Exercise instructions: Copy, word for word, each line of the data below from the first through the line containing "Fixpoint clz_bits (fuel", and stop there.

Recorded information:
┏━━
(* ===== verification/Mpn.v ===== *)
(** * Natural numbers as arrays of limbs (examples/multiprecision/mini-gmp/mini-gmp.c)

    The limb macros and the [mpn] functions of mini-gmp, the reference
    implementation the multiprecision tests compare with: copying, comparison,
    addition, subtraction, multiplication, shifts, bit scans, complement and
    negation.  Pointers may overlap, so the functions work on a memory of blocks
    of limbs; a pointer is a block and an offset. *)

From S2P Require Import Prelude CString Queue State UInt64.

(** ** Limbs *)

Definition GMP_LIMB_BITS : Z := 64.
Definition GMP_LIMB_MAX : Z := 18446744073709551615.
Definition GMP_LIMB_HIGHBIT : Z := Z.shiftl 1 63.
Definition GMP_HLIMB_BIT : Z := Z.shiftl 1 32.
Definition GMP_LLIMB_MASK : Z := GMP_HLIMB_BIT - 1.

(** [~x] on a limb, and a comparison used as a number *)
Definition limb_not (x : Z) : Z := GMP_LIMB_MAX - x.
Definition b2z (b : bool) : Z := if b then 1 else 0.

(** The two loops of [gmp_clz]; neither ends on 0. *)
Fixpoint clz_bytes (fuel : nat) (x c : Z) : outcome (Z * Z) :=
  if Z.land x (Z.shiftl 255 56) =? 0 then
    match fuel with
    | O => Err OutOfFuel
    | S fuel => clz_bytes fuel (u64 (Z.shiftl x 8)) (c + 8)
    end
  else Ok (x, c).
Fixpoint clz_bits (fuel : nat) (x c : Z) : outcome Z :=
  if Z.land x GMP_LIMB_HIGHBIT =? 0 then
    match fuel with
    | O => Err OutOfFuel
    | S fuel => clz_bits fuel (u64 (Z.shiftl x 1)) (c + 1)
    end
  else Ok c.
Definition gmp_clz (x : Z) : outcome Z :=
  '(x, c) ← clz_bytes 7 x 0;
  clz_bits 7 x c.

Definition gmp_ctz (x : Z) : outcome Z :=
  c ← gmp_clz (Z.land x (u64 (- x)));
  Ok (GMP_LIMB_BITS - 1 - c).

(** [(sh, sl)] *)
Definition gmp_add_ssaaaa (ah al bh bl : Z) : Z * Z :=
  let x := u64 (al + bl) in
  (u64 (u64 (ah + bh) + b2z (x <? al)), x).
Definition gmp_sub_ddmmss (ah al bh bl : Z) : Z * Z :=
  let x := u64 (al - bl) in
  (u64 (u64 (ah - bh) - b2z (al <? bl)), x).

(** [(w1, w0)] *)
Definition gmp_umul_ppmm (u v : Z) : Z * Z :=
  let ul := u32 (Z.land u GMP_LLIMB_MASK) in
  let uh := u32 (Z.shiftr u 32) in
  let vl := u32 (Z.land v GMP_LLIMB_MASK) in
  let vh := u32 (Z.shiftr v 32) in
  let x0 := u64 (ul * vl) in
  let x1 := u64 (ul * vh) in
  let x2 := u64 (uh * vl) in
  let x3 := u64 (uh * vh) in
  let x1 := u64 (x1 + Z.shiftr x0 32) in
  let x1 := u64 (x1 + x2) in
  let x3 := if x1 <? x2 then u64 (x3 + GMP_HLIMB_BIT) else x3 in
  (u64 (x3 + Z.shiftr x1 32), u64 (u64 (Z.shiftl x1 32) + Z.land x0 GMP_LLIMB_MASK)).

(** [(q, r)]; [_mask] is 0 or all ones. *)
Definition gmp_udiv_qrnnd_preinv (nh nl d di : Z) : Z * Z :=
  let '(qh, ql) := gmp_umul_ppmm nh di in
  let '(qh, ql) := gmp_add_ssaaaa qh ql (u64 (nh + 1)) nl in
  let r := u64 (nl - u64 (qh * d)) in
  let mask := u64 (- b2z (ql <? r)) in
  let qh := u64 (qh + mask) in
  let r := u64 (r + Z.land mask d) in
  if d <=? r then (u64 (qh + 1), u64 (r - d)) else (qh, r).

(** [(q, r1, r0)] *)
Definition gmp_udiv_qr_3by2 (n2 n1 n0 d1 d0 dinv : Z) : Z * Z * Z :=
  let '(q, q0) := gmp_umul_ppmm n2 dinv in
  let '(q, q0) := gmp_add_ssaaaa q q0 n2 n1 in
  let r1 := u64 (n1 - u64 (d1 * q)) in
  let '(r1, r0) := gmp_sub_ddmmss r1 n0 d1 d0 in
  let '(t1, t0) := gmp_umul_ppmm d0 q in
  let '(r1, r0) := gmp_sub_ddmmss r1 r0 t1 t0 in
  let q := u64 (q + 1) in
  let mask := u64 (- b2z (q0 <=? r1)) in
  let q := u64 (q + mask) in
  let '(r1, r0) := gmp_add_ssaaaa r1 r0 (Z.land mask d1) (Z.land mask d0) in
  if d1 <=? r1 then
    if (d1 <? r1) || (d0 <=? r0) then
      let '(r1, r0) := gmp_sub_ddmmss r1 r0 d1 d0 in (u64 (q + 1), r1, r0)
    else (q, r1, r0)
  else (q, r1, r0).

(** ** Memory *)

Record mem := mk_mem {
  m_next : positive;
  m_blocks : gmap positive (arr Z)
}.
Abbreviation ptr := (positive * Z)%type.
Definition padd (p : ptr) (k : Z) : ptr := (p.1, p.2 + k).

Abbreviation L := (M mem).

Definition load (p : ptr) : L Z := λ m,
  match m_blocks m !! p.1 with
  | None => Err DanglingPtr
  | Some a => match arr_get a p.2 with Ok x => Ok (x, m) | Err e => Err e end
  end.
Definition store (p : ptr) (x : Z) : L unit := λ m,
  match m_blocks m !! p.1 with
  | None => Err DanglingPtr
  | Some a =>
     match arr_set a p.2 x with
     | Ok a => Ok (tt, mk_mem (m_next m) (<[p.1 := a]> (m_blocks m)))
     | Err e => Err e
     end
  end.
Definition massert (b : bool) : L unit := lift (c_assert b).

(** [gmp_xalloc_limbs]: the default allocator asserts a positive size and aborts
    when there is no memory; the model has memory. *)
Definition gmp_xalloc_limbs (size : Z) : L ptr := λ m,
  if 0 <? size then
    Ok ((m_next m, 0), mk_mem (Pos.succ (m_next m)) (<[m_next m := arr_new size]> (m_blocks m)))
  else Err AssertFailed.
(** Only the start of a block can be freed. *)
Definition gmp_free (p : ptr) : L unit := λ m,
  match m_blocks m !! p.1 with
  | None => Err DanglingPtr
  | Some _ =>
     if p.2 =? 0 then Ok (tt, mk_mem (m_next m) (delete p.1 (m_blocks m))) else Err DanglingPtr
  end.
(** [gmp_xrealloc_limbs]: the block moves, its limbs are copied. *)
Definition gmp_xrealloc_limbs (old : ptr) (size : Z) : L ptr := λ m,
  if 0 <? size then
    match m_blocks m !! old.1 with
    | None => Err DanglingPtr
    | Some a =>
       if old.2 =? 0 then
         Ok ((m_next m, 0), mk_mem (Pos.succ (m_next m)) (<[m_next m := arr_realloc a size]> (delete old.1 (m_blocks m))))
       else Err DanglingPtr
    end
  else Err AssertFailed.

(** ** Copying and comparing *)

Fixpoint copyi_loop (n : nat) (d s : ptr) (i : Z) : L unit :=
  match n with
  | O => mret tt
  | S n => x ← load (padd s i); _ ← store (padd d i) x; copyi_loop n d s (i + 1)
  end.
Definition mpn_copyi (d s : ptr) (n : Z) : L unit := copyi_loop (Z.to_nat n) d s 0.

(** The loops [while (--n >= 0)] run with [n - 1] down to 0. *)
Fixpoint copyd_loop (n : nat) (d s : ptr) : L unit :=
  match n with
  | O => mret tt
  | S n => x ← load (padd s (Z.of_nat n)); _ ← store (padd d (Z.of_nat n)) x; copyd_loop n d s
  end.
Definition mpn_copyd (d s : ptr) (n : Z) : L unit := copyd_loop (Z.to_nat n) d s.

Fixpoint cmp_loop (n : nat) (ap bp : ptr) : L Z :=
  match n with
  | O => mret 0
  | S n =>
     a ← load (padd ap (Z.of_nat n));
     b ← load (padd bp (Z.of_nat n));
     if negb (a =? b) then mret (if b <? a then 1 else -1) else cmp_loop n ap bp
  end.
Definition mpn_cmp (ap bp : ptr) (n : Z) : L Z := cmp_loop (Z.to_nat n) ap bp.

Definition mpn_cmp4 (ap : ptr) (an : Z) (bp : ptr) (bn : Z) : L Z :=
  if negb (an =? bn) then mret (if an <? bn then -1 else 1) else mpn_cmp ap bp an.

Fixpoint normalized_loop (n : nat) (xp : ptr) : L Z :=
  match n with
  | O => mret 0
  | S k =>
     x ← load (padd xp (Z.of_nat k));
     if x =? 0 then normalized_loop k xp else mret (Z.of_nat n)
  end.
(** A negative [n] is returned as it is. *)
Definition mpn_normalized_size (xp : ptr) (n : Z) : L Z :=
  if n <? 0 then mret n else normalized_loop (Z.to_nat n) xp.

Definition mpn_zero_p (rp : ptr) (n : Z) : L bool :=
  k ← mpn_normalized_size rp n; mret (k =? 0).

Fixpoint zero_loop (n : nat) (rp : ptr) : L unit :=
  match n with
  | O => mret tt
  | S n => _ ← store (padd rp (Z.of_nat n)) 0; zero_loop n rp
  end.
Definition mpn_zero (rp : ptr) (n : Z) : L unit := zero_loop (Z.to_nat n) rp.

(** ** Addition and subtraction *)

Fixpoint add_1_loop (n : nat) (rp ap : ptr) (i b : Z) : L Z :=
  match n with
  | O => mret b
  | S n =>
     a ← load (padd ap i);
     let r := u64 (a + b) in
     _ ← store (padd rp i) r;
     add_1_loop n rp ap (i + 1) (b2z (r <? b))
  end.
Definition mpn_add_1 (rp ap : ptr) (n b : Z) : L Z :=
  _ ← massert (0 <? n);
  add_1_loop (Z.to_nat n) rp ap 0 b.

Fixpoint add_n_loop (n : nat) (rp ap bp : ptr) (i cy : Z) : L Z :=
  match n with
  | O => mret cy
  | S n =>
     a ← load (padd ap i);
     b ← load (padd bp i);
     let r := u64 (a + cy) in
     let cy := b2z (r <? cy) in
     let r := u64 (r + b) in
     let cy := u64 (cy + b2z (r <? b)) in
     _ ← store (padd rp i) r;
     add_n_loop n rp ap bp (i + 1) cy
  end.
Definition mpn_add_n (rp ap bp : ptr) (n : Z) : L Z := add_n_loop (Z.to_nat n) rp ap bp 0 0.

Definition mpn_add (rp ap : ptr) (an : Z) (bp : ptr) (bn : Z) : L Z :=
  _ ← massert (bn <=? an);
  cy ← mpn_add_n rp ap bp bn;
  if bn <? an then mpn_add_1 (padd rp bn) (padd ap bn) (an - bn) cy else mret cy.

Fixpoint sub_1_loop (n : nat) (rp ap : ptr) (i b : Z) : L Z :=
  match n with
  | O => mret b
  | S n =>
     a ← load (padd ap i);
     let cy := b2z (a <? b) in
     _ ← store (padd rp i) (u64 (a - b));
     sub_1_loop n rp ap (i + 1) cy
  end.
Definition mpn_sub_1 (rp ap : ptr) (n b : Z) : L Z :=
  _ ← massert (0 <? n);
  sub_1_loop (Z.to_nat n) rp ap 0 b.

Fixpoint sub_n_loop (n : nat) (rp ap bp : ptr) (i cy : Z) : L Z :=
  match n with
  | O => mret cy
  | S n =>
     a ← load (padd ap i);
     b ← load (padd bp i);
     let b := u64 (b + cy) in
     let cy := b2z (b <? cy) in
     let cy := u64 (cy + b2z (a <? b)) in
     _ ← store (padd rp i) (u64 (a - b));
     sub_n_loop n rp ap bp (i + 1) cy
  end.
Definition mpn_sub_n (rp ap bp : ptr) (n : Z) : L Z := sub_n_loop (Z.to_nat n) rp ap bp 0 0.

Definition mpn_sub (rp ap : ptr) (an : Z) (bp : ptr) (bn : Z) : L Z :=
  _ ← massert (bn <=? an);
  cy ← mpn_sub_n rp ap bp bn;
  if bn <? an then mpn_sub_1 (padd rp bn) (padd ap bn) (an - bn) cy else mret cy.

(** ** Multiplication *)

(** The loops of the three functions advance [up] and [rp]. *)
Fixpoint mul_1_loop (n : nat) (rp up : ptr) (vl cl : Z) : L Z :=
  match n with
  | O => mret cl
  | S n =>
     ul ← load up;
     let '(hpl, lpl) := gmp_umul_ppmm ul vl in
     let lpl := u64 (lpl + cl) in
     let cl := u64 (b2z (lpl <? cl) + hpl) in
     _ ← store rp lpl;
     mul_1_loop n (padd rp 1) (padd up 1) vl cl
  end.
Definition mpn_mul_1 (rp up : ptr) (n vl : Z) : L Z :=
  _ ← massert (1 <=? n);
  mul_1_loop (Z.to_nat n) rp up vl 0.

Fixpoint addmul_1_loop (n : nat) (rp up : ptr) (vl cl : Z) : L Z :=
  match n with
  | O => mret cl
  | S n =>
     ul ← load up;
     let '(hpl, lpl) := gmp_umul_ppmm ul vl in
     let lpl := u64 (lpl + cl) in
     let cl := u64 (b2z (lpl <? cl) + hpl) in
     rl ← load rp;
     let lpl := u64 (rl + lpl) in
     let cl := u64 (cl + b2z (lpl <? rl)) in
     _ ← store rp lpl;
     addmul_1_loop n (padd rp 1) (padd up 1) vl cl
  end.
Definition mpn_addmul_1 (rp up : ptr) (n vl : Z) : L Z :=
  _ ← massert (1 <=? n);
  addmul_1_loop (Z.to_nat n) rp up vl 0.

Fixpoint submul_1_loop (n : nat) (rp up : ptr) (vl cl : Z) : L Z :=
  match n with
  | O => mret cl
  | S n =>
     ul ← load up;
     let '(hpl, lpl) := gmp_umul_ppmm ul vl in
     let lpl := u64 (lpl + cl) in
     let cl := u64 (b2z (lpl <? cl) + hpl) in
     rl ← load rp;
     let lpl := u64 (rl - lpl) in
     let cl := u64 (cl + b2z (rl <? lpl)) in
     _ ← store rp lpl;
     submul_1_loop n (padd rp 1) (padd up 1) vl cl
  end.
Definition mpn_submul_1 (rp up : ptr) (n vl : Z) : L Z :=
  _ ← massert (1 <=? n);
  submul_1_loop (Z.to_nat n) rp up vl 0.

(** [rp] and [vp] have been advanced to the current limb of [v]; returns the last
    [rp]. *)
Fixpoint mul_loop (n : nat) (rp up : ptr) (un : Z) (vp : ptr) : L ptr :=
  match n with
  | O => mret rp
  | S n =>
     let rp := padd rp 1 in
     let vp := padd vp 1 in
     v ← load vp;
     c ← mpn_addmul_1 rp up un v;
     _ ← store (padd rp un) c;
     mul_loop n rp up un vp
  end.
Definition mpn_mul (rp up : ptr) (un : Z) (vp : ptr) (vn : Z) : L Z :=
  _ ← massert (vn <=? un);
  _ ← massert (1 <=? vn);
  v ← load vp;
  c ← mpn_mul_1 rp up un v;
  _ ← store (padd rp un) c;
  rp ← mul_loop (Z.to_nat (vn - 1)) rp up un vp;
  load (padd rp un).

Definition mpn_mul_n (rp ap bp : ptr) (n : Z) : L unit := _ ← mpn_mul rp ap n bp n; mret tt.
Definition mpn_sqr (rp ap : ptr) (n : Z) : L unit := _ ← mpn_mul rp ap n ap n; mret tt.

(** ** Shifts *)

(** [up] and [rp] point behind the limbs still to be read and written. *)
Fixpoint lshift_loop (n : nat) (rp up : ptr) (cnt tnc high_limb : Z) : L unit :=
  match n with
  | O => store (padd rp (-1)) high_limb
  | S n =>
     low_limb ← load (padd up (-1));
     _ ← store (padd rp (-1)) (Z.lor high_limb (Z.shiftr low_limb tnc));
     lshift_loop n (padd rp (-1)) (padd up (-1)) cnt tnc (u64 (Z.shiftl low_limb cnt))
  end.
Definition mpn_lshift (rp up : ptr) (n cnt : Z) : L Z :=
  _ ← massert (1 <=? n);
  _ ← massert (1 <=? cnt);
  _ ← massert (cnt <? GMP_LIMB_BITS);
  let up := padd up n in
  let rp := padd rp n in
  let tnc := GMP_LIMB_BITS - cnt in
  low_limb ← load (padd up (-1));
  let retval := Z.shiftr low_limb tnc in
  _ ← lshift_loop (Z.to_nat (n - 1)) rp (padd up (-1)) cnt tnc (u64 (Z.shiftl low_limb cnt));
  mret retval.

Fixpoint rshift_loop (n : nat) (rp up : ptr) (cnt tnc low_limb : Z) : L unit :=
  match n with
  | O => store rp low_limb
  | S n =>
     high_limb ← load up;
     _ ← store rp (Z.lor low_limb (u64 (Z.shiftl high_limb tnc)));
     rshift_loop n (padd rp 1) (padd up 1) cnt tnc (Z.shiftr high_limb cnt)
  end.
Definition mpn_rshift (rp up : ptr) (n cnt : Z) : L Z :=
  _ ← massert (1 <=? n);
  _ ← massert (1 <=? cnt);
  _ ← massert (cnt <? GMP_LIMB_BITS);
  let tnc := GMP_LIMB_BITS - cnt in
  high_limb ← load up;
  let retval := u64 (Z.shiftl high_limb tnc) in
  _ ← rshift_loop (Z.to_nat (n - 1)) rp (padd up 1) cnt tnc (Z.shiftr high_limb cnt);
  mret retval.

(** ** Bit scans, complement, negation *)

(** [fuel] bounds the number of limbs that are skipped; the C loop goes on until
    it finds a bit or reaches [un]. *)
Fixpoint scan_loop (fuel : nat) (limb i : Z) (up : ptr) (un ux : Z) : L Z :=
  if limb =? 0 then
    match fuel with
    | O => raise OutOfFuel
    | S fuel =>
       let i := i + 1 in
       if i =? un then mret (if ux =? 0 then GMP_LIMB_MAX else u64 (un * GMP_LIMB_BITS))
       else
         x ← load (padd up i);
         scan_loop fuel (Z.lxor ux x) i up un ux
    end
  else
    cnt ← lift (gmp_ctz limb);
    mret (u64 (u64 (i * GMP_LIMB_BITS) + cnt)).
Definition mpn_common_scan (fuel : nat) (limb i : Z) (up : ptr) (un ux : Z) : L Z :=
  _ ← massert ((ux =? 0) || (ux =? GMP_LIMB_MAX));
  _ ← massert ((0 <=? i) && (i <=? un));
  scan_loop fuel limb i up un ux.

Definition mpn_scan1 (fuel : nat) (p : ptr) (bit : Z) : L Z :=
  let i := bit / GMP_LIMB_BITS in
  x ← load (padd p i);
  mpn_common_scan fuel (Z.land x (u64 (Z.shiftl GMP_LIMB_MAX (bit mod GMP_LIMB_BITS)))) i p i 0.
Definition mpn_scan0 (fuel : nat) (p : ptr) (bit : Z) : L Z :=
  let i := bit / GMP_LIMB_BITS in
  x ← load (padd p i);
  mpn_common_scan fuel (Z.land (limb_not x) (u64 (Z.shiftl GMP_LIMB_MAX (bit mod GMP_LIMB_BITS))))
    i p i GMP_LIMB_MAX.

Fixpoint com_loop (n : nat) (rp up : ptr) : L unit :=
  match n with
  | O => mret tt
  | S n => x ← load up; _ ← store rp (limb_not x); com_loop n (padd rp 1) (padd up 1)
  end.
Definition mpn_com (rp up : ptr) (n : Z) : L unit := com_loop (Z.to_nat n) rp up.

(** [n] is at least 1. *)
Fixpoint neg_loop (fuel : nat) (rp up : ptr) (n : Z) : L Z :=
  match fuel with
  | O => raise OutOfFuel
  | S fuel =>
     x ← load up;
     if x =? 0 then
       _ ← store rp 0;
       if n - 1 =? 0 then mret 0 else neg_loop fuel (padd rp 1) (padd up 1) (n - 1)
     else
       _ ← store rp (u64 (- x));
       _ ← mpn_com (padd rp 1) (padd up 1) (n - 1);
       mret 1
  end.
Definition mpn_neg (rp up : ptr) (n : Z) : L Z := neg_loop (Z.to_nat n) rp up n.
┗━━
Answer box:
(* ===== verification/Mpn.v ===== *)
(** * Natural numbers as arrays of limbs (examples/multiprecision/mini-gmp/mini-gmp.c)

    The limb macros and the [mpn] functions of mini-gmp, the reference
    implementation the multiprecision tests compare with: copying, comparison,
    addition, subtraction, multiplication, shifts, bit scans, complement and
    negation.  Pointers may overlap, so the functions work on a memory of blocks
    of limbs; a pointer is a block and an offset. *)

From S2P Require Import Prelude CString Queue State UInt64.

(** ** Limbs *)

Definition GMP_LIMB_BITS : Z := 64.
Definition GMP_LIMB_MAX : Z := 18446744073709551615.
Definition GMP_LIMB_HIGHBIT : Z := Z.shiftl 1 63.
Definition GMP_HLIMB_BIT : Z := Z.shiftl 1 32.
Definition GMP_LLIMB_MASK : Z := GMP_HLIMB_BIT - 1.

(** [~x] on a limb, and a comparison used as a number *)
Definition limb_not (x : Z) : Z := GMP_LIMB_MAX - x.
Definition b2z (b : bool) : Z := if b then 1 else 0.

(** The two loops of [gmp_clz]; neither ends on 0. *)
Fixpoint clz_bytes (fuel : nat) (x c : Z) : outcome (Z * Z) :=
  if Z.land x (Z.shiftl 255 56) =? 0 then
    match fuel with
    | O => Err OutOfFuel
    | S fuel => clz_bytes fuel (u64 (Z.shiftl x 8)) (c + 8)
    end
  else Ok (x, c).
Fixpoint clz_bits (fuel : nat) (x c : Z) : outcome Z :=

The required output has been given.